The next morning, I was late for breakfast. That was habit. I always waited to shower after the other girls. Ever since the fine orangey hairs started to grown all over my body about a year earlier. Not just on my arms and legs, but everywhere. My whole body was covered with an orange down, that, fortunately, was several shades lighter than my hair. I tried to shave it at first, but it would always grow back within a few hours, so there was no point. So I just started wearing long sleeves and pants no matter what the season, and I never showered wheb anyone could see me. I had enough nicknames without “Freak” being added to the list.
Anyway, I was late to breakfast as usual, and I guess I didn’t realize how everyone got really quiet when I walked into the cafeteria. Only after I got my food and turned to look for Essie, did I realized that every single kid that was older than five was staring at me.
I looked at my arms. They were covered. I was good. It didn’t even occur to me that it could be anything else. I walked over towards the table where Essie sat with two of the younger girls. Before I even got there, Essie shook her head, smiling this slow, mean smile, that I had never seen before.
“Nuh unh, Dumpster Annie,” she said. Cute, hunh? She sure was clever. It had only taken her eight hours to come with that lame little mash-up from the secret that I shared and one of my less hurtful monikers “Little Orphan Annie,”–from my red hair I suppose. “You can’t sit here. I don’t like the smell of garbage while I am eating.” By that time, the entire orphanage was cracking up.
I just stood there. I just stood there like some dumb, unmoving idiot, while they all pointed and laughed. Then the chant started. “Dumpster Annie!” “Dumpster Annie!” Who says orphans can’t be cruel?
Essie had told them everything. I would have thought that a person whose parents had just died in a tragic accident would have things on her mind besides gossip. I guess not.
That’s when my body started to shake. I was shaking so hard that the plate on my tray started to rattling. The tremors got harder and the silverware was popped off the tray like popcorn and clattering down to the floor. That just made them laugh harder.
Then my whole body started to tingling. It hurt. Like I was being poked with pins on every available surface of my body. My clothes suddenly felt like they were too tight or something and really itchy too. I looked at my arms. Little orange hairs were growing out through my shirt. Worse. New hairs were growing out of the backs of my hands
Finally I moved. I dropped that tray and ran out of the cafeteria as fast as I could, which was pretty fast. I had always been faster than average. Faster than anyone would think possible. Their shouts of laughter seemed to echo in my ears as I ran. Or maybe they were still laughing that hard.

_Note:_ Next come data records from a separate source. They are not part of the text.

(* ===== verification/PersistentScheduler.v ===== *)
(** * The persistent scheduler ([persistent_scheduler.go])

    Jobs of owner [system] are left to the host: a cron job becomes a file of
    [/etc/cron.d], a watch a systemd service with a path unit.  [Reconcile]
    compiles and installs the wrapper of every such job, writes its artifacts and
    removes those of jobs that are gone.  The plan compiler and the wrapper
    installer are the interfaces the Go code has; every file operation and every
    command may fail. *)

From S2P Require Import Prelude GoStrings Model AtomicFile JobRepository HostCommand ExecutionPlan HostFiles.

Definition sbMarker : string := "# syncbridge".

Definition persistentBase (instanceID : string) (jobID : Z) : string :=
  "syncbridge-" +:+ instanceID +:+ "-" +:+ Itoa jobID.

Definition cron_dir : string := "/etc/cron.d".
Definition systemd_dir : string := "/etc/systemd/system".

Definition lines_ (l : list string) : string := fold_right (fun x s => x +:+ newline +:+ s) "" l.

(** The cron file and the two units of a job. *)
Definition cron_content (job : Job) (wrapper : string) : string :=
  lines_ [ sbMarker +:+ " managed job " +:+ Itoa (Job_ID job) +:+ " revision " +:+ FormatUint (Job_Revision job);
           "SHELL=/bin/sh";
           "PATH=/usr/local/sbin:/usr/local/bin:/usr/sbin:/usr/bin:/sbin:/bin";
           TrimSpace (Job_Cron job) +:+ " root " +:+ wrapper ].

Definition service_content (job : Job) (wrapper : string) : string :=
  lines_ [ "[Unit]"; "Description=SyncBridge persistent job " +:+ Itoa (Job_ID job); "";
           "[Service]"; "Type=oneshot"; "ExecStart=" +:+ wrapper; "KillMode=control-group"; "NoNewPrivileges=yes" ] +:+
  (if (Exec_TimeoutSeconds (Job_Execution job) >? 0)%Z
   then lines_ [ "TimeoutStartSec=" +:+ Itoa (Exec_TimeoutSeconds (Job_Execution job)) +:+ "s" ] else "").

Definition path_content (job : Job) (base : string) : string :=
  lines_ [ "[Unit]"; "Description=SyncBridge persistent watch " +:+ Itoa (Job_ID job); "";
           "[Path]"; "PathModified=" +:+ TrimByteRight slash (jobWatchSource job); "Unit=" +:+ base +:+ ".service"; "";
           "[Install]"; "WantedBy=multi-user.target" ].

Section Persistent.
Context {W : Type} `{!HostCommandRunner (FS * W)}.
(** [executionPlanCompiler] and [WrapperInstaller] *)
Context (compile : Job -> RunRequest -> SE (FS * W) ExecutionPlan) (install : ExecutionPlan -> SE (FS * W) string).
Context (instanceID : string).

Definition systemctl (args : list string) : SE (FS * W) CommandResult := Run (["/usr/bin/env"; "systemctl"] ++ args).

Definition removeCron (base : string) : SE (FS * W) unit :=
  view ← lift (hostFilesystemPath (PathJoin [cron_dir; base]));
  files_ (fs_Remove view).

(** [view, _ := hostFilesystemPath(logical)] *)
Definition view_of (logical : string) : string :=
  match hostFilesystemPath logical with Ok view => view | Err _ => "" end.

Definition exists_ (st : result (option file)) : bool := match st with Ok (Some _) => true | _ => false end.

Definition removeSystemd (base : string) : SE (FS * W) unit :=
  let pathView := view_of (PathJoin [systemd_dir; base +:+ ".path"]) in
  let serviceView := view_of (PathJoin [systemd_dir; base +:+ ".service"]) in
  st ← attempt (files_ (fs_Stat pathView));
  let existed := exists_ st in
  _ ← (if existed then (_ ← systemctl ["disable"; "--now"; base +:+ ".path"]; mret tt) else mret tt);
  _ ← files_ (fs_Remove pathView);
  _ ← files_ (fs_Remove serviceView);
  if existed then
    r ← systemctl ["daemon-reload"];
    lift (match CommandErr r with Some e => Err e | None => Ok tt end)
  else mret tt.

Definition systemctl_ok (what : string) (args : list string) : SE (FS * W) unit :=
  r ← systemctl args;
  lift (fail_if (negb (succeeded r)) (ErrNew (what +:+ ": " +:+ TrimSpace (Stderr r)))).

Definition applyJob (job : Job) (wrapper : string) : SE (FS * W) unit :=
  let base := persistentBase instanceID (Job_ID job) in
  if string_eqb (Job_Trigger job) TriggerCron then
    _ ← removeSystemd base;
    files_ (atomicReplaceHostFile (PathJoin [cron_dir; base]) (cron_content job wrapper) 420)
  else if string_eqb (Job_Trigger job) TriggerWatch then
    _ ← attempt (removeCron base);
    _ ← files_ (atomicReplaceHostFile (PathJoin [systemd_dir; base +:+ ".service"]) (service_content job wrapper) 420);
    _ ← files_ (atomicReplaceHostFile (PathJoin [systemd_dir; base +:+ ".path"]) (path_content job base) 420);
    _ ← systemctl_ok "systemctl daemon-reload" ["daemon-reload"];
    systemctl_ok "systemctl enable path" ["enable"; "--now"; base +:+ ".path"]
  else lift (Err (ErrNew "unsupported persistent trigger")).

(** [errors.Join] of two steps that both run. *)
Definition join_steps (m1 m2 : SE (FS * W) unit) : SE (FS * W) unit :=
  r1 ← attempt m1;
  r2 ← attempt m2;
  lift (match errors_Join [err_of r1; err_of r2] with None => Ok tt | Some e => Err e end).

Definition removeJob (id : Z) : SE (FS * W) unit :=
  let base := persistentBase instanceID id in
  join_steps (removeCron base) (removeSystemd base).

(** ** Orphans *)

Definition artifact_id (name : string) : option Z :=
  let prefix := "syncbridge-" +:+ instanceID +:+ "-" in
  if HasPrefix name prefix then Atoi (TrimSuffix (TrimSuffix (TrimPrefix name prefix) ".service") ".path") else None.

Definition artifact_ids : SE (FS * W) (gset Z) :=
  cron ← files_ (fs_ReadDir (view_of cron_dir));
  units ← files_ (fs_ReadDir (view_of systemd_dir));
  mret (list_to_set (omap artifact_id (cron ++ units))).

Fixpoint remove_jobs (ids : list Z) (errs : list goerror) : SE (FS * W) (list goerror) :=
  match ids with
  | [] => mret errs
  | id :: ids =>
      r ← attempt (removeJob id);
      remove_jobs ids
        (match r with Ok _ => errs | Err e => errs ++ [ErrWrap ("remove persistent job " +:+ Itoa id +:+ ": ") e ""] end)
  end.

(** The error of the join; [kept] holds the desired and the preserved jobs. *)
Definition removeOrphans (kept : gset Z) : SE (FS * W) (option goerror) :=
  ids ← artifact_ids;
  errs ← remove_jobs (elements (ids ∖ kept)) [];
  mret (errors_Join (Some <$> errs)).

(** ** [Reconcile] *)

(** What the loop makes of a job: not one for the host, kept in spite of an
    error, or applied. *)
Inductive verdict := Ignored | Preserved (e : goerror) | Desired.

Definition persistent_request (job : Job) : RunRequest :=
  MkRunRequest ("persistent-" +:+ Itoa (Job_ID job) +:+ "-" +:+ FormatUint (Job_Revision job))
    (Job_ID job) (Job_Revision job) RunOriginSystem false 0.

Definition host_scheduled (job : Job) : bool :=
  string_eqb (Policy_Owner (Job_Scheduler job)) SchedulerSystem && (Job_Enabled job && negb (Job_NeedsReview job)).

Definition job_error (job : Job) (what : string) (e : goerror) : goerror :=
  ErrWrap ("job " +:+ Itoa (Job_ID job) +:+ what) e "".

Definition reconcile_job (job : Job) : SE (FS * W) verdict :=
  if negb (host_scheduled job) then mret Ignored
  else if negb (string_eqb (Job_Trigger job) TriggerCron) && negb (string_eqb (Job_Trigger job) TriggerWatch)
  then mret (Preserved (ErrNew ("job " +:+ Itoa (Job_ID job) +:+ ": system scheduling requires cron or watch trigger")))
  else
    r ← attempt (compile job (persistent_request job));
    match r with
    | Err e => mret (Preserved (job_error job ": compile persistent wrapper: " e))
    | Ok plan =>
        r ← attempt (install plan);
        match r with
        | Err e => mret (Preserved (job_error job ": install persistent wrapper: " e))
        | Ok wrapper =>
            r ← attempt (applyJob job wrapper);
            match r with
            | Err e => mret (Preserved (job_error job ": apply persistent scheduler: " e))
            | Ok _ => mret Desired
            end
        end
    end.

Fixpoint reconcile_jobs (jobs : list Job) (kept : gset Z) (errs : list goerror) : SE (FS * W) (gset Z * list goerror) :=
  match jobs with
  | [] => mret (kept, errs)
  | job :: jobs =>
      v ← reconcile_job job;
      match v with
      | Ignored => reconcile_jobs jobs kept errs
      | Preserved e => reconcile_jobs jobs ({[Job_ID job]} ∪ kept) (errs ++ [e])
      | Desired => reconcile_jobs jobs ({[Job_ID job]} ∪ kept) errs
      end
  end.

Definition Reconcile (jobs : list Job) : SE (FS * W) unit :=
  st ← reconcile_jobs jobs ∅ [];
  orphans ← removeOrphans st.1;
  lift (match errors_Join ((Some <$> st.2) ++ [orphans]) with None => Ok tt | Some e => Err e end).
End Persistent.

Then I was in the fourth floor bathroom, standing in front of a sink. I gripped the edges with hands that were covered by orange fur. That’s the only way that I could think to describe it. It was getting longer by the moment. I looked in the mirror. My eyes were wild and angry. They frightened me, even though they were my own.
Then I saw the fur. Until that moment, it had stayed neatly–heck, conveniently– hidden beneath my clothes. Now, it was beginning to creep up my neck. It was thicker and darker than it had ever been and covered with black spots. I opened my mouth to scream and saw the fangs. Sharp and yellowed, they burst from my lower jaw, a pair dripping from my upper jaw to meet them. The more seconds that passed, the more my face was distorted. I knew I was going crazy.